Helohyidae were a group of artiodactyl mammals.
 They were most prominent in the mid-to-upper Eocene (~50 to 39 million years ago).

Description

Helohyidae share vague similarities to present-day pigs, though were slimmer in build. They possessed prominent canines and molars with bunodont cusps, bulging dental wreaths, and wrinkled enamel. Their upper molars were usually squared, due to the enlargement and displacement of the metaconule, but there was also a small hypocone and hypoconule. The paraconule was reduced and there was no mesostyle. Their lower molars increased in size as they proceeded to the bottom of the jaw, and the paraconid was small or absent.

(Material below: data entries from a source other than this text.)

Lemma read_head_chunks head body cs buf rest :
  blank_line head = Some (length head - 4)%nat -> blank_line buf = None ->
  Forall (fun c : bytes => c <> []) cs -> buf ++ concat cs = head ++ body ->
  exists buf' cs', read_head buf ((Chunk <$> cs) ++ rest) = Some (buf', length head, (Chunk <$> cs') ++ rest) /\
    Forall (fun c : bytes => c <> []) cs' /\ buf' ++ concat cs' = head ++ body /\ (length head <= length buf')%nat.
Proof.
  intros Hh Hb Hcs. revert buf Hb. pose proof (blank_line_bound _ _ Hh) as Hlen.
  induction Hcs as [|c cs Hc Hcs IH]; intros buf Hb Heq.
  - exfalso. rewrite app_nil_r in Heq. subst. by rewrite (blank_line_app _ _ _ Hh) in Hb.
  - cbn [fmap list_fmap app read_head]. rewrite (proj2 (Nat.eqb_neq _ _)) by (by destruct c).
    cbn [concat] in Heq. rewrite app_assoc in Heq.
    destruct (decide (length head <= length (buf ++ c))%nat) as [Hle|Hlt].
    + assert (exists k, buf ++ c = head ++ k) as [k Hk].
      { destruct (app_eq_inv _ _ _ _ Heq) as [(k & Hk & _)|(k & Hk & _)]; [eauto|].
        exists []. rewrite app_nil_r. apply (f_equal length) in Hk as Hkl. rewrite length_app in Hkl.
        assert (k = []) as -> by (destruct k; [done|cbn [length] in Hkl; lia]). by rewrite app_nil_r in Hk. }
      rewrite Hk, (blank_line_app _ _ _ Hh). exists (head ++ k), cs. split_and!.
      * by replace (length head - 4 + 4)%nat with (length head) by lia.
      * done.
      * by rewrite <-Hk.
      * rewrite length_app. lia.
    + assert (exists k, head = (buf ++ c) ++ k /\ k <> []) as (k & Hk & Hne).
      { destruct (app_eq_inv _ _ _ _ Heq) as [(k & Hk & _)|(k & Hk & _)].
        - rewrite Hk, length_app in Hlt. lia.
        - exists k. split; [done|]. intros ->. rewrite app_nil_r in Hk. subst. lia. }
      rewrite (blank_line_before _ _ _ Hh Hk Hne). apply IH; [by eapply blank_line_before|done].
Qed.

(** A request is read the same however it arrives: cut into pieces of any
    sizes, in the middle of the head, of the blank line or of the body, it
    gives its request line, and exactly its bytes are taken from the
    socket. *)
Lemma read_request_any_pieces head body cs rest :
  blank_line head = Some (length head - 4)%nat ->
  content_length (from_utf8_lossy head) = Z.of_nat (length body) ->
  Forall (fun c : bytes => c <> []) cs -> concat cs = head ++ body ->
  read_request ((Chunk <$> cs) ++ rest) =
    (fun line => (line, rest)) <$> request_line (from_utf8_lossy head).
Proof.
  intros Hh Hlen Hcs Hcat.
  destruct (read_head_chunks head body cs [] rest Hh) as (buf & cs' & Hr & Hcs' & Hcat' & Hle); [done..|].
  unfold read_request. rewrite Hr. cbn [mbind option_bind].
  assert (take (length head) buf = head) as ->.
  { rewrite <-(take_app_le buf (concat cs')), Hcat' by done. apply take_app_length. }
  replace (Z.max 0 (content_length (from_utf8_lossy head) - Z.of_nat (length buf - length head)))
    with (Z.of_nat (length (concat cs'))).
  - rewrite read_body_chunks by done. cbn [mbind option_bind]. by destruct (request_line _).
  - apply (f_equal length) in Hcat'. rewrite !length_app in Hcat'. rewrite Hlen. lia.
Qed.

(** ** Replies in order *)

(** The pieces of one request with this request line. *)
Definition pieces_of (line : string) (cs : list bytes) : Prop :=
  exists head body, blank_line head = Some (length head - 4)%nat /\
    content_length (from_utf8_lossy head) = Z.of_nat (length body) /\
    Forall (fun c : bytes => c <> []) cs /\ concat cs = head ++ body /\
    request_line (from_utf8_lossy head) = Some line.

Definition reply_data (r : Reply) : bytes := chars (reply_head r) ++ body r.

Lemma pieces_nonempty line cs : pieces_of line cs -> cs <> [].
Proof.
  intros (head & b & Hh & _ & _ & Hcat & _) ->. apply blank_line_bound in Hh. symmetry in Hcat.
  apply app_eq_nil in Hcat as [-> _]. simpl in Hh. lia.
Qed.

Lemma read_request_pieces line cs rest :
  pieces_of line cs -> read_request ((Chunk <$> cs) ++ rest) = Some (line, rest).
Proof.
  intros (head & b & Hh & Hlen & Hne & Hcat & Hline).
  by rewrite (read_request_any_pieces head b), Hline.
Qed.

(** The test server replays: a client that sends requests one after the
    other, each cut into any pieces, gets the prepared replies in their order,
    and the log has the request lines in the order of arrival. *)
Theorem replies_in_order lines css rs f rounds :
  Forall2 pieces_of lines css -> length rs = length lines -> (length lines <= rounds)%nat -> replies f = rs ->
  serve_connection rounds (concat (map (fun cs => Chunk <$> cs) css)) (replicate (length lines) true) f =
    (true, mkFakeDrive (requests f ++ lines) [] (written f ++ map reply_data rs)).
Proof.
  intros Hp. revert rs f rounds. induction Hp as [|line cs lines css Hline _ IH]; intros rs f rounds Hlen Hr Hrs.
  - destruct rs; [|done]. assert (read_request [] = None) as Hnone by done.
    destruct rounds; simpl; rewrite ?app_nil_r; by destruct f; simpl in *; subst.
  - destruct rs as [|r rs]; [done|]. destruct rounds as [|rounds]; [simpl in Hr; lia|].
    cbn [serve_connection map concat length replicate]. rewrite (read_request_pieces line) by done. rewrite Hrs.
    rewrite (IH rs); [|by injection Hlen|simpl in Hr; lia|done]. cbn [requests written].
    by rewrite <-!app_assoc.
Qed.

(** ** The reply reads back *)

Lemma digit_not (c d : ascii) : 48 <= code d <= 57 -> ~ 48 <= code c <= 57 -> c <> d.
Proof. intros Hd Hc ->. done. Qed.

Lemma int_to_string_nonneg n : 0 <= n -> chars (int_to_string n) = nat_digits n.
Proof. intros Hn. unfold int_to_string. rewrite (proj2 (Z.ltb_ge _ _)) by lia. apply chars_of_chars. Qed.

Lemma nat_digits_decimal n : 0 <= n -> Forall (fun c => 48 <= code c <= 57) (nat_digits n).
Proof. apply digits_decimal. Qed.

Lemma lines_crlf l rest : LF ∉ l -> lines_from [] (l ++ CR :: LF :: rest) = l :: lines_from [] rest.
Proof.
  intros Hl. assert (forall r, lines_from r (l ++ CR :: LF :: rest) = (rev r ++ l) :: lines_from [] rest) as Hgen.
  { induction l as [|c l IH]; intros r.
    - cbn [app lines_from]. change (Ascii.eqb CR LF) with false. change (Ascii.eqb LF LF) with true. cbn [strip_cr].
      change (Ascii.eqb CR CR) with true. by rewrite app_nil_r.
    - apply not_elem_of_cons in Hl as [Hc Hl]. cbn [app lines_from].
      destruct (Ascii.eqb_spec c LF) as [->|_]; [done|]. rewrite IH by done. cbn [rev]. by rewrite <-app_assoc. }
  apply (Hgen []).
Qed.

Lemma split_once_notin c l : c ∉ l -> split_once c l = None.
Proof.
  induction l as [|x l IH]; [done|]. intros [Hx Hl]%not_elem_of_cons. simpl.
  destruct (Ascii.eqb_spec x c) as [->|_]; [done|]. by rewrite IH.
Qed.

Lemma white_space_digits l : Forall (fun c => 48 <= code c <= 57) l -> white_space l = false.
Proof.
  intros Hl. unfold white_space. destruct l as [|a [|b [|c [|d l]]]]; cbn [fmap list_fmap]; [done|..|done];
    apply Forall_cons in Hl as [Ha _]; unfold in_range; lia.
Qed.

Lemma trim_digits l :
  l <> [] -> Forall (fun c => 48 <= code c <= 57) l -> trim (of_chars (" "%char :: l)) = of_chars l.
Proof.
  intros Hne Hl. unfold trim. rewrite chars_of_chars, <-length_chars, chars_of_chars. cbn [length trim_front take].
  change (white_space [" "%char]) with true. cbn [drop].
  assert (forall n, trim_front n l = l) as ->.
  { intros [|n]; [done|]. cbn [trim_front].
    by rewrite !white_space_digits by (by apply Forall_take). }
  unfold trim_end_chars. assert (forall n, trim_back n (reverse l) = reverse l) as ->.
  { intros [|n]; [done|]. cbn [trim_back].
    by rewrite !white_space_digits by (apply Forall_reverse, Forall_take, Forall_reverse; done). }
  by rewrite reverse_involutive.
Qed.

(** The lines of a reply. *)
Definition status_line (r : Reply) : list ascii :=
  chars "HTTP/1.1 " ++ chars (int_to_string (status r)) ++ chars " X".
Definition length_line (r : Reply) : list ascii :=
  chars "Content-Length: " ++ chars (int_to_string (Z.of_nat (length (body r)))).
Definition header_line (h : string * string) : list ascii := chars h.1 ++ chars ": " ++ chars h.2.

Definition header_block (hs : list (string * string)) : list ascii :=
  concat (map (fun h => header_line h ++ [CR; LF]) hs) ++ [CR; LF].

Lemma reply_head_lines r :
  chars (reply_head r) = status_line r ++ CR :: LF :: length_line r ++ CR :: LF :: header_block (headers r).
Proof.
  assert (forall hs h0, chars (foldl (fun head '(k, v) => head +:+ k +:+ ": " +:+ v +:+ crlf) h0 hs +:+ crlf) =
    chars h0 ++ header_block hs) as Hf.
  { induction hs as [|[k v] hs IH]; intros h0; cbn [foldl].
    - by rewrite chars_app.
    - rewrite IH, !chars_app. unfold header_block, header_line. cbn [map concat fst snd].
      unfold crlf. rewrite chars_of_chars, <-!app_assoc. done. }
  unfold reply_head. rewrite Hf, !chars_app. unfold crlf. rewrite !chars_of_chars. unfold status_line, length_line.
  by rewrite <-!app_assoc.
Qed.

Lemma notin_digits c n : 0 <= n -> ~ 48 <= code c <= 57 -> c ∉ chars (int_to_string n).
Proof.
  intros Hn Hc Hin. rewrite int_to_string_nonneg in Hin by done. pose proof (nat_digits_decimal n Hn) as Hd.
  rewrite Forall_forall in Hd. by apply Hd in Hin.
Qed.


Lemma blank_line_skip l k : CR ∉ l -> blank_line (l ++ k) = (fun p => (length l + p)%nat) <$> blank_line k.
Proof.
  induction l as [|c l IH]; intros Hl; [cbn [app]; by destruct (blank_line k)|]. apply not_elem_of_cons in Hl as [Hc Hl].
  cbn [app blank_line]. rewrite bool_decide_false by (cbn [take]; congruence). rewrite IH by done.
  by destruct (blank_line k).
Qed.

Lemma blank_line_crlf x k :
  x <> CR -> blank_line (CR :: LF :: x :: k) = (fun p => S (S p)) <$> blank_line (x :: k).
Proof.
  intros Hx. cbn [blank_line]. rewrite bool_decide_false by (cbn [take]; congruence).
  rewrite bool_decide_false by (cbn [take]; discriminate). by destruct (blank_line (x :: k)) eqn:Hb; cbn [blank_line] in Hb; rewrite Hb.
Qed.

(** [c] is none of the fixed characters of the first two lines. *)
Ltac fixed_chars := apply (bool_decide_unpack _); by vm_compute.

Lemma status_line_ok r : 0 <= status r -> (CR ∉ status_line r) /\ (LF ∉ status_line r) /\ ":"%char ∉ status_line r.
Proof.
  intros Hs. unfold status_line. rewrite !not_elem_of_app.
  split_and!; try fixed_chars; (apply notin_digits; [done|by vm_compute; intros []]).
Qed.

Lemma length_line_ok r : (CR ∉ length_line r) /\ LF ∉ length_line r.
Proof.
  unfold length_line. rewrite !not_elem_of_app.
  split_and!; try fixed_chars; (apply notin_digits; [lia|by vm_compute; intros []]).
Qed.

Lemma header_block_blank hs :
  Forall (fun h => CR ∉ chars h.1 ++ chars h.2) hs ->
  blank_line (CR :: LF :: header_block hs) = Some (length (header_block hs) - 2)%nat.
Proof.
  intros Hhs. induction Hhs as [|h hs Hh _ IH]; [done|].
  assert (CR ∉ header_line h) as Hcr.
  { unfold header_line. rewrite !not_elem_of_app in *. destruct Hh. split_and!; [done| |done]. fixed_chars. }
  assert (exists x k, header_line h = x :: k) as (x & k & Hl).
  { unfold header_line. destruct (chars h.1) as [|x k]; [by exists ":"%char, (" "%char :: chars h.2)|by eexists x, _]. }
  assert (header_block (h :: hs) = header_line h ++ CR :: LF :: header_block hs) as ->.
  { unfold header_block. cbn [map concat]. by rewrite <-!app_assoc. }
  rewrite Hl in *. cbn [app]. rewrite blank_line_crlf by set_solver.
  change (x :: k ++ CR :: LF :: header_block hs) with ((x :: k) ++ CR :: LF :: header_block hs).
  rewrite blank_line_skip, IH by done. cbn [fmap option_fmap option_map]. f_equal.
  assert (2 <= length (header_block hs))%nat by (unfold header_block; rewrite length_app; simpl; lia).
  rewrite length_app. cbn [length]. lia.
Qed.

(** What the test server writes reads back: in the bytes of a reply the
    head ends exactly where the body starts, and the head announces the
    length of the body. *)
Theorem reply_reads_back r :
  0 <= status r -> Z.of_nat (length (body r)) <= USIZE_MAX ->
  Forall (fun h => CR ∉ chars h.1 ++ chars h.2) (headers r) ->
  blank_line (reply_data r) = Some (length (chars (reply_head r)) - 4)%nat /\
  content_length (reply_head r) = Z.of_nat (length (body r)).
Proof.
  intros Hs Hb Hh. destruct (status_line_ok r Hs) as (Hcr & Hlf & Hcolon), (length_line_ok r) as (Hcr' & Hlf').
  split.
  - unfold reply_data. apply blank_line_app. rewrite reply_head_lines, blank_line_skip by done.
    assert (exists k, length_line r = "C"%char :: k) as [k Hk] by (by eexists).
    rewrite Hk in *. cbn [app]. rewrite blank_line_crlf by done.
    change ("C"%char :: k ++ CR :: LF :: header_block (headers r))
      with (("C"%char :: k) ++ CR :: LF :: header_block (headers r)).
    rewrite blank_line_skip, header_block_blank by done. cbn [fmap option_fmap option_map]. f_equal.
    assert (2 <= length (header_block (headers r)))%nat by (unfold header_block; rewrite length_app; simpl; lia).
    rewrite !length_app. cbn [length]. rewrite !length_app. cbn [length]. lia.
  - unfold content_length, lines. rewrite reply_head_lines, lines_crlf, lines_crlf by done. cbn [find_length].
    rewrite split_once_notin by done. cbn [mbind option_bind].
    assert (split_once ":"%char (length_line r) =
      Some (chars "Content-Length", " "%char :: nat_digits (Z.of_nat (length (body r))))) as ->.
    { unfold length_line. rewrite int_to_string_nonneg by lia. done. }
    cbn [mbind option_bind]. change (eq_ignore_ascii_case _ _) with true. cbv iota.
    assert (nat_digits (Z.of_nat (length (body r))) <> []) as Hne by apply digits_nonempty.
    rewrite trim_digits by (done || apply nat_digits_decimal; lia).
    replace (of_chars (nat_digits (Z.of_nat (length (body r))))) with (int_to_string (Z.of_nat (length (body r))))
      by (apply chars_inj; rewrite int_to_string_nonneg, chars_of_chars by lia; done).
    unfold parse_usize. rewrite int_to_string_roundtrip; [done|by vm_compute|lia].
Qed.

Some forms (e.g. Gobiohyus) possessed small diastemas that separated the premolars from each other. The snout was usually elongated (e.g. in Helohyus), but in some forms ascribed to this family (Achaenodon), it was very short. Compared to other primitive artiodactyls such as dichobunids, they possessed higher sagittal ridges; the genus Achaenodon, in particular, possessed a large sagittal crest and its size was much larger than those of other helohyids.

Classification
The family Helohyidae was established by Marshall in 1877 to accommodate some forms of early artiodactyl mammals of the American Eocene. In addition to the genus Helohyus, the North American Parahyus and Achaenodon were later ascribed to this family. Other forms come from the Upper-Middle-East Eocene of Asia (Gobiohyus of Inner Mongolia, Pakkokuhyus of Burma and Progenitohyus of Thailand. The latter form may be close to the origin of the family of hippo-like anthracotheres. The artiodactyl Simojovelhyus was once thought to be an unusually late-surviving genus of helohyid from the Upper Oligocene (extending the families temporal range by around 10 million years), however recent studies consider it a peccary.

Helohyids have been variously classified as relatives of archaic dichobunids or as close to the origin of anthracotheres. The current opinion is to classify them as relatives of the dichobunids.